AVAILABLE DATA ▸
Lemma classifier_out_of_set_and_raise_witness :
  Samples.sample_loads Samples.billing_response = Some Samples.billing_obj /\
  Samples.sample_loads Samples.high_response = Some Samples.high_obj /\
  Samples.sample_loads "invalid json" = None /\
  Classifier.classifier_node Samples.sample_loads Samples.billing_response
    = inr (Classifier.JStr "billing", Classifier.JNum (9 # 10)) /\
  Classifier.in_categories (Classifier.JStr "billing") = false /\
  Classifier.classifier_node Samples.sample_loads Samples.high_response
    = inl Classifier.ValueError /\
  Classifier.classifier_node Samples.sample_loads "invalid json"
    = inr (Classifier.JStr "other", Classifier.JNum Classifier.half).
Proof.
  split; [vm_compute; reflexivity|]. split; [vm_compute; reflexivity|].
  split; [vm_compute; reflexivity|].
  apply classifier_out_of_set_and_raise; vm_compute; reflexivity.
Defined.

(** C4 (counterexample).  With [chunk_overlap = chunk_size] and a text
    longer than one window, the loop never stops: no amount of iterations
    returns, whatever the hash, on the tiktoken path (here a
    character-level encoding) and on the character fallback. *)
Lemma chunk_loop_diverges_cex :
  ~ (exists (h : string -> string) (fuel : nat),
       Chunker.chunk_text h (Some Samples.char_encoding) fuel "hello" 2 2
         <> Py.Loops) /\
  ~ (exists (h : string -> string) (fuel : nat),
       Chunker.chunk_text h None fuel "hello" 1 1 <> Py.Loops).
Proof.
  split; intros (h & fuel & Hne); apply Hne;
    unfold Chunker.chunk_text, Chunker.chunk_by_chars; simpl;
    rewrite ChunkerFacts.window_loop_diverges; simpl; try lia; done.
Qed.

TASK DIRECTIONS ▸
From the line containing "character-level encoding) and" down to the last line of the data above, copy every line exactly; leave out all other lines.

RESULT OF THE TASK ▸
    character-level encoding) and on the character fallback. *)
Lemma chunk_loop_diverges_cex :
  ~ (exists (h : string -> string) (fuel : nat),
       Chunker.chunk_text h (Some Samples.char_encoding) fuel "hello" 2 2
         <> Py.Loops) /\
  ~ (exists (h : string -> string) (fuel : nat),
       Chunker.chunk_text h None fuel "hello" 1 1 <> Py.Loops).
Proof.
  split; intros (h & fuel & Hne); apply Hne;
    unfold Chunker.chunk_text, Chunker.chunk_by_chars; simpl;
    rewrite ChunkerFacts.window_loop_diverges; simpl; try lia; done.
Qed.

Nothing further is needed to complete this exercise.